■ **The problem**
Give every entry again precisely as it appears.

■ **Source material**
(** [P] holds of every node of [t], each with its depth, [t] being at depth
    [d]; and of every node of [t] but [t]. *)
Definition all_nodes (P : nat → StackTree → Prop) (d : nat) (t : StackTree)
  : Prop :=
  ∀ path n, node_at t path = Some n → P (d + length path) n.

Definition all_below (P : nat → StackTree → Prop) (d : nat) (t : StackTree)
  : Prop :=
  ∀ i k, kids t !! i = Some k → all_nodes P (S d) k.

(** Every node of [t] is a node of [t'], at the same place and with the same
    name. *)
Definition embeds (t t' : StackTree) : Prop :=
  ∀ path n, node_at t path = Some n →
    ∃ n', node_at t' path = Some n' ∧ t_name n' = t_name n.

(** The nodes [n] and [n'] have the same timing and the same [raw]. *)
Definition same_fields (n n' : StackTree) : Prop :=
  t_startTime n' = t_startTime n ∧ t_endTime n' = t_endTime n
  ∧ t_raw n' = t_raw n.

(** The nodes of [t] at depth [d] below it, from left to right. *)
Fixpoint level (d : nat) (t : StackTree) : list StackTree :=
  match d with
  | O => [t]
  | S d' => kids t ≫= level d'
  end.

(** One more node at the depths [1] to [k], none elsewhere. *)
Definition one_upto (k d : nat) : nat :=
  if bool_decide (1 ≤ d ≤ k) then 1 else 0.

(** The name in a stack cell that is there. *)
Definition cellName (cell : StackJSONRaw) : string :=
  cls_name (cls (obj (method cell))).

(** ** Reading the input from the store *)

(** The call a reference leads to, with the reference. *)
Definition call_at (h : heap) (call : loc) : option (loc * CallJSONRaw) :=
  match h !! call with
  | Some (OCall c) => Some (call, c)
  | _ => None
  end.

Fixpoint calls_at (h : heap) (cs : list loc)
  : option (list (loc * CallJSONRaw)) :=
  match cs with
  | [] => Some []
  | call :: cs' =>
      match call_at h call, calls_at h cs' with
      | Some c, Some pcs => Some (c :: pcs)
      | _, _ => None
      end
  end.

(** The record a reference leads to: its overall timing and its calls. *)
Definition record_at (h : heap) (recordJSON : loc)
  : option (PerfJSONRaw * list (loc * CallJSONRaw)) :=
  match h !! recordJSON with
  | Some (ORecord r) =>
      match calls_at h (calls r) with
      | Some pcs => Some (record_perf r, pcs)
      | None => None
      end
  | _ => None
  end.

(** ** Trees in the store *)

(** A tree with, at each node, the reference of the cell that holds it: the
    shape the cells of the store have when no node is shared. *)
#[local] Unset Elimination Schemes.
Inductive LTree :=
  | LT (lt_loc : loc) (lt_children : option (list LTree)) (lt_name : string)
       (lt_startTime lt_endTime : option Date) (lt_raw : option loc).
#[local] Set Elimination Schemes.

Definition root_loc (t : LTree) : loc :=
  let 'LT l _ _ _ _ _ := t in l.
Definition lt_children (t : LTree) : option (list LTree) :=
  let 'LT _ cs _ _ _ _ := t in cs.
Definition lt_name (t : LTree) : string :=
  let 'LT _ _ n _ _ _ := t in n.
Definition lt_startTime (t : LTree) : option Date :=
  let 'LT _ _ _ s _ _ := t in s.
Definition lt_endTime (t : LTree) : option Date :=
  let 'LT _ _ _ _ e _ := t in e.
Definition lt_raw (t : LTree) : option loc :=
  let 'LT _ _ _ _ _ r := t in r.

Definition lkids (t : LTree) : list LTree := default [] (lt_children t).

(** The tree without the references. *)
Fixpoint erase (t : LTree) : StackTree :=
  let 'LT _ cs nm s e r := t in
  Tree (fmap (M:=option) (fmap (M:=list) erase) cs) nm s e r.

(** The cells of a tree, the root first. *)
Fixpoint locs (t : LTree) : list loc :=
  let 'LT l cs _ _ _ _ := t in
  l :: match cs with
       | Some ts => mjoin (fmap (M:=list) locs ts)
       | None => []
       end.

(** The cell the root of a tree is held in. *)
Definition cell_of (t : LTree) : StackTreeNode :=
  {| children := fmap (M:=option) (fmap (M:=list) root_loc) (lt_children t);
     name := lt_name t;
     startTime := lt_startTime t;
     endTime := lt_endTime t;
     raw := lt_raw t |}.

(** The store holds the tree [t]: each node in its cell. *)
#[local] Unset Elimination Schemes.
Inductive stored (h : heap) : LTree → Prop :=
  | stored_node t :
      h !! root_loc t = Some (ONode (cell_of t)) →
      Forall (stored h) (lkids t) →
      stored h t.
#[local] Set Elimination Schemes.

(** The cell [root] of the store [h] is the root of the tree [t], and no
    cell holds two nodes of it. *)
Definition represents (h : heap) (root : loc) (t : StackTree) : Prop :=
  ∃ lt, stored h lt ∧ NoDup (locs lt) ∧ root_loc lt = root ∧ erase lt = t.

(** [t] with the children [ks]. *)
Definition set_kids (t : LTree) (ks : list LTree) : LTree :=
  LT (root_loc t) (Some ks) (lt_name t) (lt_startTime t) (lt_endTime t)
     (lt_raw t).

(** The tree once [if (!tree.children) tree.children = []] has run on its
    root. *)
Definition init_children (t : LTree) : LTree := set_kids t (lkids t).

(** The store once a new node [n] is pushed on the children of the root of
    [t]. *)
Definition pushed (h : heap) (t : LTree) (n : StackTreeNode) : heap :=
  <[root_loc t :=
      ONode {| children := Some ((root_loc <$> lkids t) ++ [length h]);
               name := lt_name t; startTime := lt_startTime t;
               endTime := lt_endTime t; raw := lt_raw t |}]>
    (h ++ [ONode n]).

(** [h'] is [h] but for the cells [fp] and new cells. *)
Definition frame_outside (fp : list loc) (h h' : heap) : Prop :=
  length h ≤ length h' ∧ ∀ l, l < length h → l ∉ fp → h' !! l = h !! l.

(** The cells of [t'] are cells of [t] or new to the store [h]. *)
Definition fresh_cells (h : heap) (t t' : LTree) : Prop :=
  root_loc t' = root_loc t ∧ ∀ l, l ∈ locs t' → l ∈ locs t ∨ length h ≤ l.

(** ** Paths *)

(** The names of the nodes along a path of child positions from [t], [t]
    itself left out. *)
Fixpoint names_at (t : StackTree) (path : list nat) : option (list string) :=
  match path with
  | [] => Some []
  | i :: path' =>
      kids t !! i ≫= λ k, names_at k path' ≫= λ ns, Some (t_name k :: ns)
  end.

■ **Output**
(** [P] holds of every node of [t], each with its depth, [t] being at depth
    [d]; and of every node of [t] but [t]. *)
Definition all_nodes (P : nat → StackTree → Prop) (d : nat) (t : StackTree)
  : Prop :=
  ∀ path n, node_at t path = Some n → P (d + length path) n.

Definition all_below (P : nat → StackTree → Prop) (d : nat) (t : StackTree)
  : Prop :=
  ∀ i k, kids t !! i = Some k → all_nodes P (S d) k.

(** Every node of [t] is a node of [t'], at the same place and with the same
    name. *)
Definition embeds (t t' : StackTree) : Prop :=
  ∀ path n, node_at t path = Some n →
    ∃ n', node_at t' path = Some n' ∧ t_name n' = t_name n.

(** The nodes [n] and [n'] have the same timing and the same [raw]. *)
Definition same_fields (n n' : StackTree) : Prop :=
  t_startTime n' = t_startTime n ∧ t_endTime n' = t_endTime n
  ∧ t_raw n' = t_raw n.

(** The nodes of [t] at depth [d] below it, from left to right. *)
Fixpoint level (d : nat) (t : StackTree) : list StackTree :=
  match d with
  | O => [t]
  | S d' => kids t ≫= level d'
  end.

(** One more node at the depths [1] to [k], none elsewhere. *)
Definition one_upto (k d : nat) : nat :=
  if bool_decide (1 ≤ d ≤ k) then 1 else 0.

(** The name in a stack cell that is there. *)
Definition cellName (cell : StackJSONRaw) : string :=
  cls_name (cls (obj (method cell))).

(** ** Reading the input from the store *)

(** The call a reference leads to, with the reference. *)
Definition call_at (h : heap) (call : loc) : option (loc * CallJSONRaw) :=
  match h !! call with
  | Some (OCall c) => Some (call, c)
  | _ => None
  end.

Fixpoint calls_at (h : heap) (cs : list loc)
  : option (list (loc * CallJSONRaw)) :=
  match cs with
  | [] => Some []
  | call :: cs' =>
      match call_at h call, calls_at h cs' with
      | Some c, Some pcs => Some (c :: pcs)
      | _, _ => None
      end
  end.

(** The record a reference leads to: its overall timing and its calls. *)
Definition record_at (h : heap) (recordJSON : loc)
  : option (PerfJSONRaw * list (loc * CallJSONRaw)) :=
  match h !! recordJSON with
  | Some (ORecord r) =>
      match calls_at h (calls r) with
      | Some pcs => Some (record_perf r, pcs)
      | None => None
      end
  | _ => None
  end.

(** ** Trees in the store *)

(** A tree with, at each node, the reference of the cell that holds it: the
    shape the cells of the store have when no node is shared. *)
#[local] Unset Elimination Schemes.
Inductive LTree :=
  | LT (lt_loc : loc) (lt_children : option (list LTree)) (lt_name : string)
       (lt_startTime lt_endTime : option Date) (lt_raw : option loc).
#[local] Set Elimination Schemes.

Definition root_loc (t : LTree) : loc :=
  let 'LT l _ _ _ _ _ := t in l.
Definition lt_children (t : LTree) : option (list LTree) :=
  let 'LT _ cs _ _ _ _ := t in cs.
Definition lt_name (t : LTree) : string :=
  let 'LT _ _ n _ _ _ := t in n.
Definition lt_startTime (t : LTree) : option Date :=
  let 'LT _ _ _ s _ _ := t in s.
Definition lt_endTime (t : LTree) : option Date :=
  let 'LT _ _ _ _ e _ := t in e.
Definition lt_raw (t : LTree) : option loc :=
  let 'LT _ _ _ _ _ r := t in r.

Definition lkids (t : LTree) : list LTree := default [] (lt_children t).

(** The tree without the references. *)
Fixpoint erase (t : LTree) : StackTree :=
  let 'LT _ cs nm s e r := t in
  Tree (fmap (M:=option) (fmap (M:=list) erase) cs) nm s e r.

(** The cells of a tree, the root first. *)
Fixpoint locs (t : LTree) : list loc :=
  let 'LT l cs _ _ _ _ := t in
  l :: match cs with
       | Some ts => mjoin (fmap (M:=list) locs ts)
       | None => []
       end.

(** The cell the root of a tree is held in. *)
Definition cell_of (t : LTree) : StackTreeNode :=
  {| children := fmap (M:=option) (fmap (M:=list) root_loc) (lt_children t);
     name := lt_name t;
     startTime := lt_startTime t;
     endTime := lt_endTime t;
     raw := lt_raw t |}.

(** The store holds the tree [t]: each node in its cell. *)
#[local] Unset Elimination Schemes.
Inductive stored (h : heap) : LTree → Prop :=
  | stored_node t :
      h !! root_loc t = Some (ONode (cell_of t)) →
      Forall (stored h) (lkids t) →
      stored h t.
#[local] Set Elimination Schemes.

(** The cell [root] of the store [h] is the root of the tree [t], and no
    cell holds two nodes of it. *)
Definition represents (h : heap) (root : loc) (t : StackTree) : Prop :=
  ∃ lt, stored h lt ∧ NoDup (locs lt) ∧ root_loc lt = root ∧ erase lt = t.

(** [t] with the children [ks]. *)
Definition set_kids (t : LTree) (ks : list LTree) : LTree :=
  LT (root_loc t) (Some ks) (lt_name t) (lt_startTime t) (lt_endTime t)
     (lt_raw t).

(** The tree once [if (!tree.children) tree.children = []] has run on its
    root. *)
Definition init_children (t : LTree) : LTree := set_kids t (lkids t).

(** The store once a new node [n] is pushed on the children of the root of
    [t]. *)
Definition pushed (h : heap) (t : LTree) (n : StackTreeNode) : heap :=
  <[root_loc t :=
      ONode {| children := Some ((root_loc <$> lkids t) ++ [length h]);
               name := lt_name t; startTime := lt_startTime t;
               endTime := lt_endTime t; raw := lt_raw t |}]>
    (h ++ [ONode n]).

(** [h'] is [h] but for the cells [fp] and new cells. *)
Definition frame_outside (fp : list loc) (h h' : heap) : Prop :=
  length h ≤ length h' ∧ ∀ l, l < length h → l ∉ fp → h' !! l = h !! l.

(** The cells of [t'] are cells of [t] or new to the store [h]. *)
Definition fresh_cells (h : heap) (t t' : LTree) : Prop :=
  root_loc t' = root_loc t ∧ ∀ l, l ∈ locs t' → l ∈ locs t ∨ length h ≤ l.

(** ** Paths *)

(** The names of the nodes along a path of child positions from [t], [t]
    itself left out. *)
Fixpoint names_at (t : StackTree) (path : list nat) : option (list string) :=
  match path with
  | [] => Some []
  | i :: path' =>
      kids t !! i ≫= λ k, names_at k path' ≫= λ ns, Some (t_name k :: ns)
  end.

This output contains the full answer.